The parse_exposed function takes a null-terminated C string input and returns a pointer to an array of null-terminated C strings. The length of the array is stored in the outlen variable, which must be passed as a pointer

free_string_array

To free the memory allocated for the array of C strings returned by parse_exposed, use the free_string_array function, passing in the pointer to the array and the length of the array as arguments.

Example in C:

// Compiled with `gcc file.c -o file -L. -l:libsquiid_parser.so`
#include <stdio.h>
#include <stdlib.h>

// Define function signatures of Rust functions
extern char** parse_exposed(const char* input, int* outlen);
extern void free_string_array(char** ptr, int len);

int main() {
    // create the string to parse
    const char* input = "3+4*5";
    // array length buffer
    int outlen = 0;

    // call Rust function from shared object
    char** result = parse_exposed(input, &outlen);
    if (result == NULL) {
        printf("Parsing failed.\n");
        return 1;
    }

    // print tokens in order
    for (int i = 0; i < outlen; i++) {
        printf("%s\n", result[i]);
    }

    // free the allocated memory
    free_string_array(result, outlen);
    return 0;
}

A similar result can be achieved in other languages which allow you to interact with shared object libraries via the FFI, such as Python, Go, and many others.

Tokens

Each variant of the Token enum represents a type of token.
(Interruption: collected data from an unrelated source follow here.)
(** * Delta-radiomics extraction: a model of [src/ali/data_io.py]

    The development follows the Python module function by function:
    the string and path primitives it calls, the File Locator
    [_find_patient_ab_files], the row selection and delta computation in
    the body of [calculate_delta_radiomics], and the cohort loop with its
    [continue] / [try ... except Exception] control flow.

    Conventions of the model.
    - Python [str] is [string]; characters are single bytes (ASCII file
      names and labels), and [str.upper] is the ASCII upper-casing.
    - [os.path] is the POSIX one (separator [/]).
    - Numbers held by a pandas Series are IEEE binary64 values, the
      kernel's [float]; a missing value is NaN, as in pandas.  The
      numeric cells of a sheet are floating-point cells: a selected row
      whose cells are all integers, which pandas keeps as int64, is not
      represented.
    - [DataFrame.from_dict(_, orient="index")] is the one of pandas 3:
      every key of the dictionary is a row key of the table.
    - Dictionaries keyed by patient or by feature are [gmap string _].
    - The file system and the two text/number conversions of the Python
      runtime are fields of a [World] record. *)

From Stdlib Require Import Floats Ascii String.
From stdpp Require Import gmap strings list fin_maps sorting.

Local Open Scope string_scope.
Local Open Scope list_scope.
Here is an explanation of each variant:

  • Function(&'a str): A function name followed by an opening parenthesis.
  • Comma(&'a str): A comma.
  • VariableAssign(&'a str): A variable identifier.
  • VariableRecal(&'a str): A variable identifier preceded by $.
  • Constant(&'a str): A constant identifier preceded by #.
  • ScientificNotation(&'a str): A number in scientific notation format.
  • Float(&'a str): A floating-point number.
  • Int(&'a str): An integer.
  • PrevAns(&'a str): The symbol @ representing the previous answer.
  • LParen(&'a str): An opening parenthesis.
  • RParen(&'a str): A closing parenthesis.
  • Equal(&'a str): The equals symbol.
  • Power(&'a str): The power symbol.
  • Multiply(&'a str): The multiplication symbol.
  • Divide(&'a str): The division symbol.
  • Modulo(&'a str): The modulo symbol.
  • Add(&'a str): The addition symbol.
  • Subtract(&'a str): The subtraction symbol. This can represent either unary or binary subtraction.
  • Negative(&'a str): This is not a valid token, but it is used for differentiation between minus and negative later on in parsing.

The PartialEq implementation ignores the content of the Token enum and only compares the variants.